2014年8月11日、金子快之(やすゆき)元札幌市議会議員は、インターネット上で「アイヌ民族なんて、いまはもういないんですよね。せいぜいアイヌ系日本人が良いところですが、利権を行使しまくっているこの不合理。納税者に説明できません」と書き込んだ。この発言は、自らを「アイヌ民族」として自認している人々に対して、その自尊心や民族としての名誉と尊厳を傷つける差別的表現であるとともに、社会の公正さを毀損するものだった。ある民族に対して「帰れ」「出て行け」「良い◯◯も悪い◯◯もぶち殺せ」「汚い◯◯」だけが差別的表現ではない。ある民族が存在しているにもかかわらず「もういない」と言うことも差別である。さらに「利権を行使しまくっているこの不合理」という文章は、アイヌ民族が不当な利権を享受しているという意味になる。どのような集団においても少数の不正行為が発生してしまうとは言うまでもないが、この文章はそのような不正を行う個人の問題を、アイヌ民族全体の資質としてとらえる、まさに民族差別が典型的に現れた差別表現である。

この発言はインターネット上のアイヌ民族に対する民族的アイデンティティを否定する発言やヘイトスピーチを多く扇動した。
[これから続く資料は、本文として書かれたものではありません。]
Lemma main_loop_done env inputs s w :
  done (locals s) <> 0 ->
  main_loop env inputs s w = Exit 0 (emit (shutdown s) w).
Proof.
  intros Hd. apply IntFacts.truthy_true in Hd.
  destruct inputs; cbn; rewrite Hd; reflexivity.
Qed.

Lemma handle_event_keeps_done env event s w :
  done (locals s) <> 0 ->
  done (locals (snd (fst (handle_event env event s w)))) <> 0.
Proof.
  intros Hd. destruct event as [| [| | |] | file |];
    cbn [handle_event fst snd]; try exact Hd;
    try (destruct s; cbn; lia).
  pose proof (drop_file_effect env file s w) as F. cbv zeta in F.
  destruct (drop_file env file s w) as [[brk s'] w'].
  destruct F as (_ & _ & _ & Hdone & _). cbn [fst snd]. rewrite Hdone.
  destruct (load_failed _); [lia | exact Hd].
Qed.

Lemma handle_event_break env event s w brk s' w' :
  handle_event env event s w = (brk, s', w') ->
  brk = true -> done (locals s') = 1.
Proof.
  intros E ->. destruct event as [| [| | |] | file |];
    cbn [handle_event] in E; try discriminate E.
  pose proof (drop_file_effect env file s w) as F. cbv zeta in F.
  rewrite E in F. destruct F as (Hb & _ & _ & -> & _).
  rewrite <- Hb. reflexivity.
Qed.

Lemma poll_events_keeps_done env events : forall s w,
  done (locals s) <> 0 ->
  done (locals (fst (poll_events env events s w))) <> 0.
Proof.
  induction events as [|e rest IH]; intros s w Hd; cbn; [exact Hd|].
  pose proof (handle_event_keeps_done env e s w Hd) as Hk.
  destruct (handle_event env e s w) as [[brk s'] w']. cbn in Hk.
  destruct brk; [exact Hk | apply IH; exact Hk].
Qed.

Lemma poll_events_app env before later : forall s w s1 w1,
  poll_events env before s w = (s1, w1) ->
  done (locals s1) = 0 ->
  poll_events env (before ++ later) s w = poll_events env later s1 w1.
Proof.
  induction before as [|e rest IH]; intros s w s1 w1 E Hd; cbn in *.
  - injection E as <- <-. reflexivity.
  - destruct (handle_event env e s w) as [[brk s'] w'] eqn:He.
    destruct brk.
    + injection E as <- <-.
      rewrite (handle_event_break _ _ _ _ _ _ _ He eq_refl) in Hd.
      discriminate Hd.
    + apply IH; assumption.
Qed.

Lemma show_frame_keeps_done env fi s w s' w' :
  done (locals s) <> 0 ->
  show_frame env fi s w = (Some s', w') -> done (locals s') <> 0.
Proof.
  intros Hd E. rewrite (show_frame_state _ _ _ _ _ _ E).
  destruct ((0 <? loop_count fi) || Int.truthy (stopped (globals s)));
    [destruct s; cbn; lia | exact Hd].
Qed.

(** An iteration whose events leave [done] set is the last one. *)
Lemma last_iteration env input rest s w s1 w1 :
  done (locals s) = 0 ->
  poll_events env (pending input) s w = (s1, w1) ->
  done (locals s1) <> 0 ->
  main_loop env (input :: rest) s w
  = match show_frame env (frame_info input) s1 w1 with
    | (Some s2, w2) => Exit 0 (emit (shutdown s2) w2)
    | (None, w2) => Fault w2
    end.
Proof.
  intros H0 E Hd. cbn [main_loop].
  apply IntFacts.truthy_false in H0. rewrite H0.
  unfold frame. rewrite E.
  destruct (show_frame env (frame_info input) s1 w1) as [[s2|] w2] eqn:Es;
    [|reflexivity].
  apply main_loop_done. eapply show_frame_keeps_done; eassumption.
Qed.

(** ** A file dropped during playback *)

(** A drop whose load fails ends the main loop with the iteration it is
    handled in: the events behind it stay unhandled and no further frame is
    asked for. *)
Lemma failed_drop_ends_loop env file before more fi rest s0 w0 s w brk s' w' :
  poll_events env before s0 w0 = (s, w) ->
  done (locals s) = 0 ->
  handle_event env (SDL_DROPFILE file) s w = (brk, s', w') ->
  brk = true ->
  main_loop env (mkFrameInput (before ++ SDL_DROPFILE file :: more) fi :: rest)
    s0 w0
  = match show_frame env fi s' w' with
    | (Some s2, w2) => Exit 0 (emit (shutdown s2) w2)
    | (None, w2) => Fault w2
    end.
Proof.
  intros Hpoll Hd He ->.
  apply (last_iteration env (mkFrameInput _ fi)).
  - destruct (Z.eq_dec (done (locals s0)) 0) as [H0 | H0]; [exact H0|].
    pose proof (poll_events_keeps_done env before s0 w0 H0) as Hk.
    rewrite Hpoll in Hk. contradiction.
  - cbn [pending]. rewrite (poll_events_app env before _ s0 w0 s w Hpoll Hd).
    cbn [poll_events]. rewrite He. reflexivity.
  - rewrite (handle_event_break _ _ _ _ _ _ _ He eq_refl). lia.
Qed.

(** The calls of a file drop behind [xmp_create_context]. *)
Lemma drop_file_calls env file s w :
  let a := loads env (attempts w) in
  let c := ans_xmp_create_context a in
  let old := ctx (locals s) in
  let '(_, s', w') := drop_file env file s w in
  exists calls,
    log w'
    = log w
      ++ [ SDL_PauseAudio 1; xmp_end_player old; xmp_release_module old;
           xmp_free_context old; SDL_CloseAudio; SDL_free file;
           xmp_create_context ]
      ++ calls
    /\ (load_failed a = false ->
          calls = [ xmp_load_module c (cstr (modfile (locals s')));
                    xmp_get_module_info c; SDL_OpenAudio (spec (locals s'));
                    xmp_start_player c 44100 0; SDL_PauseAudio 0 ])
    /\ (load_failed a = true ->
          exists before format args after,
            calls = before ++ fprintf_stderr format args :: after
            /\ forallb is_release after = true
            /\ ~ In (SDL_PauseAudio 0) calls).
Proof.
  intros a c old. rewrite drop_file_cases. unfold load_failed.
  fold a. fold c. fold old.
  destruct (c =? 0).
  { eexists. split; [reflexivity|]. split; [intros H; discriminate H|].
    intros _. exists []. do 3 eexists. split; [reflexivity|].
    split; [reflexivity|]. cbn. intros [H | []]. discriminate H. }
  destruct (ans_xmp_load_module a <? 0).
  { eexists. split; [reflexivity|]. split; [intros H; discriminate H|].
    intros _. eexists [_]. do 3 eexists. split; [reflexivity|].
    split; [reflexivity|]. cbn. intuition discriminate. }
  destruct (ans_SDL_OpenAudio a <? 0).
  { eexists. split; [reflexivity|]. split; [intros H; discriminate H|].
    intros _. eexists [_; _; _]. do 3 eexists. split; [reflexivity|].
    split; [reflexivity|]. cbn. intuition discriminate. }
  destruct (ans_xmp_start_player a <? 0).
  { eexists. split; [reflexivity|]. split; [intros H; discriminate H|].
    intros _. eexists [_; _; _; _]. do 3 eexists. split; [reflexivity|].
    split; [reflexivity|]. cbn. intuition discriminate. }
  eexists. split; [reflexivity|]. split; [|intros H; discriminate H].
  intros _. reflexivity.
Qed.





(** ** The display of a frame *)

Lemma emit_emit a b w : emit b (emit a w) = emit (a ++ b) w.
Proof.
  unfold emit. cbn [log attempts modules].
  rewrite fold_left_app, app_assoc. reflexivity.
Qed.

(** *** The texts of the two displays *)

Lemma placed_app env s a b :
  placed env s (a ++ b) = placed env s a ++ placed env s b.
Proof. unfold placed. rewrite map_app, concat_app. reflexivity. Qed.

Lemma info_fields_layout env s m :
  info_fields env s m = placed env s (fields_layout s m).
Proof.
  unfold info_fields, placed, fields_layout, text. cbv zeta.
  cbn [map List.concat place]. rewrite app_nil_r. reflexivity.
Qed.

Lemma draw_controls_layout env s fi :
  draw_controls env s fi = placed env s (controls_layout s fi).
Proof.
  unfold draw_controls, placed, controls_layout, text, Int.truthy. cbv zeta.
  cbn [map List.concat place]. rewrite app_nil_r.
  destruct (paused (globals s) =? 0); reflexivity.
Qed.

Lemma note_str_text n : note_str n = Some (note_text n).
Proof.
  unfold note_str, note_text. change note_names_count with 98.
  destruct ((0 <? n) && (n <? 98)) eqn:E; [|reflexivity].
  apply andb_prop in E as [H1 H2]. apply Z.ltb_lt in H1, H2.
  apply nth_error_nth'. change (List.length note_names) with 98%nat. lia.
Qed.

(** The line of a channel of the panel. *)
Lemma info_channel_line_value env s fi ch ci :
  0 <= ch < 8 ->
  nth_error (channel_info fi) (Z.to_nat ch) = Some ci ->
  info_channel_line env s fi ch
  = Some (placed env s (channel_rows s ch [ ci ])).
Proof.
  intros Hch Hci. unfold info_channel_line. rewrite Hci, note_str_text.
  unfold placed. cbn [channel_rows map List.concat place].
  rewrite app_nil_r.
  rewrite (IntFacts.mul_small ch 15), (IntFacts.add_small 10),
    (IntFacts.add_small ch 1), (Z.mul_comm ch 15);
    unfold Int.in_range, Int.min_int, Int.max_int; try lia.
  reflexivity.
Qed.

(** The bar of a channel of the visualizer. *)
Lemma visualizer_bar_value env s fi bw ch ci :
  screen (locals s) <> 0 ->
  0 <= ch < Int.max_int ->
  nth_error (channel_info fi) (Z.to_nat ch) = Some ci ->
  visualizer_bar env s fi bw ch = Some (channel_bars env s bw ch [ ci ]).
Proof.
  intros Hsc Hch Hci. unfold visualizer_bar, bar_height, map_rgb.
  rewrite Hci, IntFacts.div_some by lia.
  apply Z.eqb_neq in Hsc. rewrite Hsc.
  cbn [channel_bars place]. rewrite app_nil_r.
  rewrite (IntFacts.add_small ch 1);
    [reflexivity | unfold Int.in_range, Int.min_int, Int.max_int in *; lia].
Qed.

Lemma info_channel_line_fault env s fi ch :
  Z.of_nat (List.length (channel_info fi)) <= ch ->
  info_channel_line env s fi ch = None.
Proof.
  intros H. unfold info_channel_line.
  replace (nth_error (channel_info fi) (Z.to_nat ch)) with
    (@None xmp_channel_info); [reflexivity|].
  symmetry. apply nth_error_None. lia.
Qed.

Lemma visualizer_bar_fault env s fi bw ch :
  Z.of_nat (List.length (channel_info fi)) <= ch ->
  visualizer_bar env s fi bw ch = None.
Proof.
  intros H. unfold visualizer_bar.
  replace (nth_error (channel_info fi) (Z.to_nat ch)) with
    (@None xmp_channel_info); [reflexivity|].
  symmetry. apply nth_error_None. lia.
Qed.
マスメディアにおいても大きく取り上げられ、社会問題化していった。なお、菅内閣官房長官及び高橋はるみ北海道知事は金子元市議の発言について、記者会見で「遺憾」の気持ちを述べた。金子元市議に対する議員辞職勧告決議が札幌市議会で可決され、議員辞職勧告決議の提案理由において大嶋薫札幌市議会議員は、「差別の再生産をやめようと言いながら、アイヌ民族に対する憎悪や差別を煽動しているのは、金子議員自身」であると説明した。ヘイトスピーチが憎悪表現、あるいはより的確には差別煽動表現と訳されるとおり、これは実質的に札幌市議会が、金子氏の一連の発言をヘイトスピーチであると指摘しているものといえる。さらにこれまで札幌市議会で可決された議員辞職勧告決議は刑事事件の立件を理由としたもののみであり、金子氏の発言がこれらと同等の重みを持って受けとめられたとみなすことができる。 

このような公人による民族差別の扇動発言によって、アイヌ民族のインターネット上のヘイトスピーチが爆発的に増加し、上記の(v)で述べているように、この発言をきっかけに多くの「行動する保守」がアイヌ民族を取り上げるようになり、民族的アイデンティティの否定と差別扇動を始めた。